SARAH HUDSON, The Weekly Times
Photo: Cattle producer Gillian Sanbrook on her Bowna property, where she aims for complete ground cover, adjusting stocking rate for the sake of soil health. Pictures: David Geraghty
GILLIAN Sanbrook is an agricultural powerhouse.
If you need any convincing, just listen to her diary schedule.
Over three weekends in November Gillian is running the inaugural Earth Canvas event, of which she is the chair and founder, teaming up six artists and six regenerative farmers between the Murray and the Murrumbidgee rivers in southern NSW, to run open days, workshops and exhibits for the public.
The mother-of-two explains that she has just finished renovating an old woolshed on her 990-hectare farm at Bowna, in the NSW Riverina, so she can host an on-farm holistic management conference on March 3-4 next year.
“Then through Earth Canvas I’ll be running a writers’ festival in the woolshed with authors from around NSW on April 4-5, to tell stories of regenerative agriculture,” she explains.
Gillian — a climate champion and registered carbon farmer — has just returned from a three-week tour of regenerative farms in the US; and earlier this year was a speaker at the Australian Global Food Forum.
All this is on top of running her farm, Bibbaringa, to regenerative farming practices, finishing cattle, currently stocked with 200 steers.
Luckily for her bumper diary, she has just wound up a 10-year project called Artstream Albury, learning about art by investing in it, and wound up her decade-long business Natural Instinct Wool Company that produced woollen corporate wear.
How does she find the energy?
“I am a busy person,” she says, laughing, “but I do take time out to go hiking quite often.
“I’ve worked hard all my life and built up an innovative business, but now I also want to give back. I seem to have 10-year cycles where I’ll build up a concept to success and then start afresh.”
Photo: Bowna cattle producer Gillian Sanbrook.
Gillian’s dedication to agriculture is all the more remarkable given she grew up in Melbourne, attributing her love of nature to horse riding as a child.
“I spent hours and hours with that horse and it started my understanding of nature and animals, in a very balanced way. It was very grounding,” she says.

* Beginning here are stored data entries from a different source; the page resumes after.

(* ===== verification/JsString.v ===== *)
(** * JavaScript string primitives

    The string operations the planner calls: [String.prototype.trim]
    (FormStep4/5 [addFocusItem], [addCutItem], [addWinItem]), the
    truthiness of a string (every [&&] of [App.tsx]'s [isStepValid]) and
    [Array.prototype.join] (the prompt of the relay).  Characters are the
    UTF-16 code units 0-255; the white space of [trim] is the ECMAScript
    WhiteSpace and LineTerminator set restricted to that range:
    TAB, LF, VT, FF, CR, SPACE and NO-BREAK SPACE (0xA0). *)

From stdpp Require Import strings.
From S2P Require Import Prelude.

Open Scope string_scope.

Module JsString.

(** The code units [trim] removes. *)
Definition ws_codes : list nat := [9; 10; 11; 12; 13; 32; 160].

Definition is_ws (c : Ascii.ascii) : bool :=
  existsb (Nat.eqb (Ascii.nat_of_ascii c)) ws_codes.

(** [String.prototype.trimStart] *)
Fixpoint trim_start (s : string) : string :=
  match s with
  | EmptyString => EmptyString
  | String c r => if is_ws c then trim_start r else s
  end.

(** [String.prototype.trimEnd]: a character is kept when it is not white
    space or when something non-blank follows it. *)
Fixpoint trim_end (s : string) : string :=
  match s with
  | EmptyString => EmptyString
  | String c r =>
      match trim_end r with
      | EmptyString => if is_ws c then EmptyString else String c EmptyString
      | r' => String c r'
      end
  end.

(** [String.prototype.trim] *)
Definition trim (s : string) : string := trim_end (trim_start s).

(** JavaScript truthiness of a string: only [""] is falsy. *)
Definition truthy (s : string) : bool :=
  match s with EmptyString => false | _ => true end.

(** [Array.prototype.join] on an array of strings. *)
Definition join (sep : string) (l : list string) : string := String.concat sep l.

(** A string is blank when every character is white space. *)
Fixpoint blank (s : string) : bool :=
  match s with
  | EmptyString => true
  | String c r => is_ws c && blank r
  end.

(** First and last characters are not white space. *)
Definition no_lead_ws (s : string) : bool :=
  match s with EmptyString => true | String c _ => negb (is_ws c) end.

(** ** Lemmas *)

Lemma truthy_spec s : truthy s = true <-> s <> "".
Proof. destruct s; simpl; split; congruence. Qed.

Lemma trim_start_no_lead s : no_lead_ws (trim_start s) = true.
Proof.
  induction s as [|c r IH]; simpl; [done|].
  destruct (is_ws c) eqn:E; [done|]. simpl. by rewrite E.
Qed.

Lemma trim_start_idem s : trim_start (trim_start s) = trim_start s.
Proof.
  induction s as [|c r IH]; simpl; [done|].
  destruct (is_ws c) eqn:E; [done|]. simpl. by rewrite E.
Qed.

Lemma trim_end_nil_blank s : trim_end s = "" <-> blank s = true.
Proof.
  induction s as [|c r IH]; simpl; [done|].
  destruct (trim_end r) as [|c' r'] eqn:E.
  - destruct (is_ws c); simpl; [by rewrite <- IH|split; congruence].
  - rewrite andb_true_iff, <- IH. split; [congruence|intros [_ ?]; congruence].
Qed.

(** [trim_end] keeps the first character of a string it does not empty. *)
Lemma trim_end_head c r :
  trim_end (String c r) = "" \/ exists r', trim_end (String c r) = String c r'.
Proof.
  simpl. destruct (trim_end r); [destruct (is_ws c)|]; eauto.
Qed.

Lemma trim_start_trim_end s :
  no_lead_ws s = true -> trim_start (trim_end s) = trim_end s.
Proof.
  destruct s as [|c r]; simpl; [done|]. intros Hc.
  destruct (trim_end_head c r) as [E|[r' E]]; simpl in E; rewrite E; [done|].
  simpl. apply negb_true_iff in Hc. by rewrite Hc.
Qed.

Lemma trim_end_idem s : trim_end (trim_end s) = trim_end s.
Proof.
  induction s as [|c r IH]; simpl; [done|].
  destruct (trim_end r) as [|c' r'] eqn:E.
  - destruct (is_ws c) eqn:W; simpl; [done|]. by rewrite W.
  - try rewrite E in IH.
    change (trim_end (String c (String c' r'))) with
      (match trim_end (String c' r') with
       | EmptyString => if is_ws c then EmptyString else String c EmptyString
       | r'' => String c r'' end).
    by rewrite IH.
Qed.

#[export] Hint Rewrite trim_start_idem trim_end_idem : dlp_rw.

(** [trim] is idempotent. *)
Lemma trim_idem s : trim (trim s) = trim s.
Proof.
  unfold trim. rewrite trim_start_trim_end by apply trim_start_no_lead.
  apply trim_end_idem.
Qed.

Lemma trim_start_blank s : blank (trim_start s) = blank s.
Proof.
  induction s as [|c r IH]; simpl; [done|].
  destruct (is_ws c) eqn:E; simpl; by rewrite ?E.
Qed.

(** [trim s] is empty exactly when [s] is blank. *)
Lemma trim_empty_iff s : trim s = "" <-> blank s = true.
Proof. unfold trim. rewrite trim_end_nil_blank. by rewrite trim_start_blank. Qed.

Lemma list_ascii_of_string_app s1 s2 :
  String.list_ascii_of_string (String.append s1 s2)
  = (String.list_ascii_of_string s1 ++ String.list_ascii_of_string s2)%list.
Proof. induction s1 as [|c r IH]; simpl; [done|by rewrite IH]. Qed.

End JsString.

Gillian studied a diploma of farm management at Glenormiston, which involved two years as a jillaroo on a Merino sheep stud in the Riverina.
“At college we did a course called logic and reasoning, about getting you to think and ask questions and never take anything for granted. I credit that approach to what I am achieving,” she says.

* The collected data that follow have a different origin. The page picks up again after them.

(* ===== verification/FormData.v ===== *)
(** * The answer set and [handleChange]

    [App.tsx] keeps the answers in one React state of type [FormData]
    (lines 11-32), starts from the empty record of lines 42-63, and every
    editor writes through [handleChange(field, value)] (lines 65-76),
    which replaces one property: [{ ...prev, [field]: value }].

    [handleChange] takes the field name as a string and the value as
    [any]; every call site of the editors passes a literal field name with
    a value of that field's type, so the pair is modelled by
    [FieldUpdate], one constructor per field.  [monthly_costs], a
    [Record<string, number>], is a [gmap string JsNum]. *)

From Stdlib Require Import QArith Qcanon.
From stdpp Require Import gmap strings.
From S2P Require Import Prelude JsString JsNumber.

Open Scope string_scope.

Module FormData.
Import JsNumber.

Record FormData : Type := mkFormData {
  has_decided : bool;
  habits_to_cut : string;
  new_version_description : string;
  motivation_fuel : string;
  fuel_description : string;
  daily_fuel_reminder : string;
  dream_day : string;
  dream_week : string;
  ideal_living : string;
  monthly_costs : gmap string JsNum;
  current_expenses : JsNum;
  dream_expenses : JsNum;
  daily_focus : list string;
  things_to_cut : list string;
  environment_changes : string;
  progress_tracking_method : string;
  daily_wins : list string;
  daily_planning_routine : string;
  action_commitment : string;
  additional_thoughts : string
}.

(** [useState<FormData>({...})] *)
Definition initial_form_data : FormData := {|
  has_decided := false;
  habits_to_cut := "";
  new_version_description := "";
  motivation_fuel := "";
  fuel_description := "";
  daily_fuel_reminder := "";
  dream_day := "";
  dream_week := "";
  ideal_living := "";
  monthly_costs := ∅;
  current_expenses := zero;
  dream_expenses := zero;
  daily_focus := [];
  things_to_cut := [];
  environment_changes := "";
  progress_tracking_method := "";
  daily_wins := [];
  daily_planning_routine := "";
  action_commitment := "";
  additional_thoughts := ""
|}.

(** The [(field, value)] pairs the editors pass to [onChange]. *)
Inductive FieldUpdate : Type :=
| Set_has_decided (v : bool)
| Set_habits_to_cut (v : string)
| Set_new_version_description (v : string)
| Set_motivation_fuel (v : string)
| Set_fuel_description (v : string)
| Set_daily_fuel_reminder (v : string)
| Set_dream_day (v : string)
| Set_dream_week (v : string)
| Set_ideal_living (v : string)
| Set_monthly_costs (v : gmap string JsNum)
| Set_current_expenses (v : JsNum)
| Set_dream_expenses (v : JsNum)
| Set_daily_focus (v : list string)
| Set_things_to_cut (v : list string)
| Set_environment_changes (v : string)
| Set_progress_tracking_method (v : string)
| Set_daily_wins (v : list string)
| Set_daily_planning_routine (v : string)
| Set_action_commitment (v : string)
| Set_additional_thoughts (v : string).

(** The string the call site passes as [field]. *)
Definition field_name (u : FieldUpdate) : string :=
  match u with
  | Set_has_decided _ => "has_decided"
  | Set_habits_to_cut _ => "habits_to_cut"
  | Set_new_version_description _ => "new_version_description"
  | Set_motivation_fuel _ => "motivation_fuel"
  | Set_fuel_description _ => "fuel_description"
  | Set_daily_fuel_reminder _ => "daily_fuel_reminder"
  | Set_dream_day _ => "dream_day"
  | Set_dream_week _ => "dream_week"
  | Set_ideal_living _ => "ideal_living"
  | Set_monthly_costs _ => "monthly_costs"
  | Set_current_expenses _ => "current_expenses"
  | Set_dream_expenses _ => "dream_expenses"
  | Set_daily_focus _ => "daily_focus"
  | Set_things_to_cut _ => "things_to_cut"
  | Set_environment_changes _ => "environment_changes"
  | Set_progress_tracking_method _ => "progress_tracking_method"
  | Set_daily_wins _ => "daily_wins"
  | Set_daily_planning_routine _ => "daily_planning_routine"
  | Set_action_commitment _ => "action_commitment"
  | Set_additional_thoughts _ => "additional_thoughts"
  end.

(** [{ ...prev, [field]: value }]: every property copied, one replaced. *)
Definition set_field (u : FieldUpdate) (prev : FormData) : FormData := {|
  has_decided := match u with Set_has_decided v => v | _ => prev.(has_decided) end;
  habits_to_cut := match u with Set_habits_to_cut v => v | _ => prev.(habits_to_cut) end;
  new_version_description :=
    match u with Set_new_version_description v => v | _ => prev.(new_version_description) end;
  motivation_fuel := match u with Set_motivation_fuel v => v | _ => prev.(motivation_fuel) end;
  fuel_description := match u with Set_fuel_description v => v | _ => prev.(fuel_description) end;
  daily_fuel_reminder :=
    match u with Set_daily_fuel_reminder v => v | _ => prev.(daily_fuel_reminder) end;
  dream_day := match u with Set_dream_day v => v | _ => prev.(dream_day) end;
  dream_week := match u with Set_dream_week v => v | _ => prev.(dream_week) end;
  ideal_living := match u with Set_ideal_living v => v | _ => prev.(ideal_living) end;
  monthly_costs := match u with Set_monthly_costs v => v | _ => prev.(monthly_costs) end;
  current_expenses := match u with Set_current_expenses v => v | _ => prev.(current_expenses) end;
  dream_expenses := match u with Set_dream_expenses v => v | _ => prev.(dream_expenses) end;
  daily_focus := match u with Set_daily_focus v => v | _ => prev.(daily_focus) end;
  things_to_cut := match u with Set_things_to_cut v => v | _ => prev.(things_to_cut) end;
  environment_changes :=
    match u with Set_environment_changes v => v | _ => prev.(environment_changes) end;
  progress_tracking_method :=
    match u with Set_progress_tracking_method v => v | _ => prev.(progress_tracking_method) end;
  daily_wins := match u with Set_daily_wins v => v | _ => prev.(daily_wins) end;
  daily_planning_routine :=
    match u with Set_daily_planning_routine v => v | _ => prev.(daily_planning_routine) end;
  action_commitment := match u with Set_action_commitment v => v | _ => prev.(action_commitment) end;
  additional_thoughts :=
    match u with Set_additional_thoughts v => v | _ => prev.(additional_thoughts) end
|}.

(** The financial gap as [App.tsx] computes it (lines 70 and 121) and
    [FormStep3.tsx] displays it (line 50):
    [(dream_expenses || 0) - (current_expenses || 0)]. *)
Definition financial_gap (fd : FormData) : JsNum :=
  sub (or_zero fd.(dream_expenses)) (or_zero fd.(current_expenses)).

(** [handleChange]: the functional updater of lines 66-75.  For the two
    expense fields it computes the gap of the updated record and then
    returns a copy of the record without it. *)
Definition handleChange (u : FieldUpdate) (prev : FormData) : FormData :=
  let updated := set_field u prev in
  if String.eqb (field_name u) "dream_expenses"
     || String.eqb (field_name u) "current_expenses"
  then let _gap := financial_gap updated in updated
  else updated.

(** Sequential [onChange] calls: each functional updater sees the state
    left by the previous one. *)
Definition apply_updates (us : list FieldUpdate) (fd : FormData) : FormData :=
  foldl (fun acc u => handleChange u acc) fd us.

(** ** Lemmas *)

Lemma handleChange_set u fd : handleChange u fd = set_field u fd.
Proof. unfold handleChange. by destruct (_ || _). Qed.

Lemma apply_updates_app us1 us2 fd :
  apply_updates (us1 ++ us2) fd = apply_updates us2 (apply_updates us1 fd).
Proof. unfold apply_updates. by rewrite foldl_app. Qed.

#[export] Hint Rewrite handleChange_set : dlp_rw.

End FormData.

As a graduate she became an agricultural reporter in Western Australia for four years, then was headhunted to become a publicist for Merino breeders in South Africa, where she lived for four years.
Never stop learning.
Returning to Australia she met her then husband David Taylor, moving to his family’s Pooginook Merino Stud at Jerilderie. At its peak the property was “one of the top studs in Australia”, farming 6000 breeding ewes.

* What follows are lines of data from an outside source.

(** [new Response(JSON.stringify({ error: msg }), { status, headers })] *)
Definition error_response (status : Z) (msg : string) : Response :=
  mkResponse status jsonHeaders (Some (JObject [("error", JString msg)])).

Definition dq : string := String (ascii_of_nat 34) EmptyString.
Definition quoted (s : string) : string := dq +:+ s +:+ dq.
Definition nl : string := String (ascii_of_nat 10) EmptyString.

Fixpoint lines (ls : list string) : string :=
  match ls with
  | [] => ""
  | [l] => l
  | l :: rest => l +:+ nl +:+ lines rest
  end.

Section Handler.
Context `{JsRuntime}.

(** [String(v)] of a JSON value, as a template literal does it; an array
    is joined with [","] and its [null] items become [""]. *)
Fixpoint to_js_string (v : Json) : string :=
  match v with
  | JNull => "null"
  | JBool b => if b then "true" else "false"
  | JNumber n => number_to_string n
  | JString s => s
  | JArray items =>
      JsString.join "," (map (fun x => match x with JNull => "" | _ => to_js_string x end) items)
  | JObject _ => "[object Object]"
  end.

(** [${v}] where [v] may be [undefined]. *)
Definition interp (v : option Json) : string :=
  match v with None => "undefined" | Some x => to_js_string x end.

(** [${v?.join(', ')}]: [undefined] for a nullish [v], a [TypeError] for
    a value without [join]. *)
Definition join_opt (v : option Json) : Exn + string :=
  match v with
  | None | Some JNull => inr "undefined"
  | Some (JArray items) =>
      inr (JsString.join ", " (map (fun x => match x with JNull => "" | _ => to_js_string x end) items))
  | Some _ => inl (ExnNotFunction "join")
  end.

(** The prompt of lines 54-113 for the answer set [p]. *)
Definition prompt_text (p : Json) (focus cut wins : string) : string :=
  let f k := interp (get k p) in
  lines [
  "You are an expert life coach and strategist analyzing a comprehensive life plan based on Sabri Suby's "
    +:+ quoted "Ambitious But Lazy"
    +:+ " framework. Your task is to provide a detailed, personalized action plan.";
  "";
  "Here is the user's complete plan:";
  "";
  "## 1. DECISION MAKING";
  "- Has decided: " +:+ (if truthy_opt (get "has_decided" p) then "Yes" else "No");
  "- Habits to cut off: " +:+ f "habits_to_cut";
  "- New version description: " +:+ f "new_version_description";
  "";
  "## 2. MOTIVATION FUEL";
  "- Fuel type: " +:+ f "motivation_fuel";
  "- Fuel description: " +:+ f "fuel_description";
  "- Daily reminder method: " +:+ f "daily_fuel_reminder";
  "";
  "## 3. DREAM LIFE SUMMARY";
  "- Dream day: " +:+ f "dream_day";
  "- Dream week: " +:+ f "dream_week";
  "- Ideal living: " +:+ f "ideal_living";
  "- Current expenses: $" +:+ f "current_expenses" +:+ "/month";
  "- Dream expenses: $" +:+ f "dream_expenses" +:+ "/month";
  "- Financial gap: $" +:+ f "financial_gap" +:+ "/month";
  "";
  "## 4. FOCUS & ENVIRONMENT";
  "- Daily focus areas: " +:+ focus;
  "- Things to cut out: " +:+ cut;
  "- Environment changes: " +:+ f "environment_changes";
  "";
  "## 5. MOMENTUM BUILDING";
  "- Progress tracking: " +:+ f "progress_tracking_method";
  "- Daily wins to celebrate: " +:+ wins;
  "- Daily planning routine: " +:+ f "daily_planning_routine";
  "- Action commitment: " +:+ f "action_commitment";
  "";
  "## ADDITIONAL THOUGHTS";
  f "additional_thoughts";
  "";
  "Based on this comprehensive information, provide a detailed analysis in the following JSON format:";
  "";
  "{";
  "  " +:+ quoted "win_ticker" +:+ ": [" +:+ quoted "array of 5-7 quick daily wins to track" +:+ "],";
  "  " +:+ quoted "dream_life_summary" +:+ ": "
    +:+ quoted "A compelling 2-3 paragraph synthesis of their dream life vision" +:+ ",";
  "  " +:+ quoted "focus_areas" +:+ ": ["
    +:+ quoted "array of 3-5 main areas they must focus on with specific actions" +:+ "],";
  "  " +:+ quoted "cut_out_items" +:+ ": ["
    +:+ quoted "array of 3-5 specific things they must eliminate (decidere - to cut off)" +:+ "],";
  "  " +:+ quoted "action_steps" +:+ ": {";
  "    " +:+ quoted "week_1" +:+ ": [" +:+ quoted "specific actions for week 1" +:+ "],";
  "    " +:+ quoted "month_1" +:+ ": [" +:+ quoted "specific milestones for month 1" +:+ "],";
  "    " +:+ quoted "month_3" +:+ ": [" +:+ quoted "specific milestones for month 3" +:+ "],";
  "    " +:+ quoted "month_6" +:+ ": [" +:+ quoted "specific milestones for month 6" +:+ "]";
  "  },";
  "  " +:+ quoted "momentum_strategy" +:+ ": "
    +:+ quoted "Detailed paragraph on how to build and maintain momentum" +:+ ",";
  "  " +:+ quoted "environment_blueprint" +:+ ": "
    +:+ quoted "Detailed paragraph on how to engineer their environment for success" +:+ ",";
  "  " +:+ quoted "decision_analysis" +:+ ": "
    +:+ quoted "Analysis of their commitment level and what cutting off the old self really means" +:+ ",";
  "  " +:+ quoted "fuel_strategy" +:+ ": " +:+ quoted "How to leverage their pain/pleasure fuel daily" +:+ ",";
  "  " +:+ quoted "financial_roadmap" +:+ ": "
    +:+ quoted ("Specific strategy to close the $" +:+ f "financial_gap" +:+ "/month gap") +:+ ",";
  "  " +:+ quoted "key_insights" +:+ ": ["
    +:+ quoted "array of 3-5 powerful insights based on their specific situation" +:+ "],";
  "  " +:+ quoted "potential_obstacles" +:+ ": ["
    +:+ quoted "array of 3-4 likely obstacles and how to overcome them" +:+ "],";
  "  " +:+ quoted "accountability_system" +:+ ": "
    +:+ quoted "Recommended accountability and tracking system";
  "}";
  "";
  "Be specific, actionable, and motivating. Reference their exact goals and situation."
  ].

(** Evaluating the template: reading [planData.has_decided] throws when
    [planData] is [undefined] or [null]; the three [?.join(', ')] are
    evaluated in order. *)
Definition build_prompt (planData : option Json) : Exn + string :=
  match planData with
  | None | Some JNull => inl (ExnReadProp planData "has_decided")
  | Some p =>
      match join_opt (get "daily_focus" p) with
      | inl e => inl e
      | inr focus =>
          match join_opt (get "things_to_cut" p) with
          | inl e => inl e
          | inr cut =>
              match join_opt (get "daily_wins" p) with
              | inl e => inl e
              | inr wins => inr (prompt_text p focus cut wins)
              end
          end
      end
  end.

(** The [fetch] of lines 115-132. *)
Definition outbound_request (apiKey : string) (prompt : string) : Outbound :=
  mkOutbound "https://api.anthropic.com/v1/messages"
    [("Content-Type", "application/json"); ("x-api-key", apiKey);
     ("anthropic-version", "2023-06-01")]
    (JObject [("model", JString "claude-3-7-sonnet-20250219");
              ("max_tokens", JNumber (JNum (Q2Qc (4096 # 1))));
              ("messages", JArray [JObject [("role", JString "user"); ("content", JString prompt)]])]).

(** [x[0]]: an array's first item, a string's first character, an
    object's property ["0"]. *)
Definition elem0 (v : Json) : option Json :=
  match v with
  | JArray items => head items
  | JString (String c _) => Some (JString (String c EmptyString))
  | JObject _ => get "0" v
  | _ => None
  end.

(** [obj.key], throwing on [undefined] and [null]. *)
Definition read_prop (v : option Json) (key : string) : Exn + option Json :=
  match v with
  | None | Some JNull => inl (ExnReadProp v key)
  | Some x => inr (get key x)
  end.

(** [data.content[0].text] (line 146). *)
Definition content_text (data : Json) : Exn + option Json :=
  match read_prop (Some data) "content" with
  | inl e => inl e
  | inr content =>
      match content with
      | None | Some JNull => inl (ExnReadProp content "0")
      | Some c => read_prop (elem0 c) "text"
      end
  end.

(** The reply once the upstream answered with a success status:
    lines 145-167. *)
Definition handle_reply (text : string) : Exn + Response :=
  match json_parse text with
  | None => inl (ExnParse text)
  | Some data =>
      match content_text data with
      | inl e => inl e
      | inr (Some (JString analysisText)) =>
          match regex_match analysisText with
          | None => inr (error_response 500 "Could not parse AI response")
          | Some m =>
              match json_parse m with
              | None => inl (ExnParse m)
              | Some analysis => inr (mkResponse 200 jsonHeaders (Some (JObject [("analysis", analysis)])))
              end
          end
      | inr t =>
          match t with
          | None | Some JNull => inl (ExnReadProp t "match")
          | Some _ => inl (ExnNotFunction "match")
          end
      end
  end.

It was here Gillian first encountered the work of Zimbabwean ecologist Allan Savory and his holistic management practices. These days she attends at least one holistic management or regenerative agricultural conference in Australia or overseas a year, as well as being a mentor to three local holistic groups at Nagambie, Holbrook and Cootamundra.
Gillian considers Savory to be one of her mentors, alongside Australian Peter Andrews, who pioneered natural sequence farming, and she adds one of her personal and farming philosophies is to “never stop learning”.
“I can’t absorb enough information.
“When you open your mind and educate yourself, you can make plans, set goals and adjust to change.”
These philosophies are applied to Bibbaringa, which she bought in 2003. She stocks the land according to the seasons and doesn’t buy in supplementary feed, nor make it on-farm.
Put simply, Gillian says, ground cover is key: 100 per cent cover, 100 per cent of the time, because it helps the soil build biology and carbon, and hold water.
Gillian has re-vegetated almost 30 per cent of the property — including with a future spotted gum plantation and flower enterprise from native foliage such as acacias to callistemons — which also help retain water.
She believes rotational grazing is key to farm management. Depending on ground cover and the season, she grazes one mob, moved about every one to three days and destocks rather than sacrificing ground cover.
Gillian says while it’s important landholders hear the regenerative farm message, the broader public also needs to be included.
“I want to create a way people can come on to regenerative farms and learn that healthy soil produces healthy plants, animals, people and communities.
“Many people in cities feel totally disempowered about their food, water and power, but don’t know what to do. There are solutions. Everyone needs to be part of the solution and make that connection.”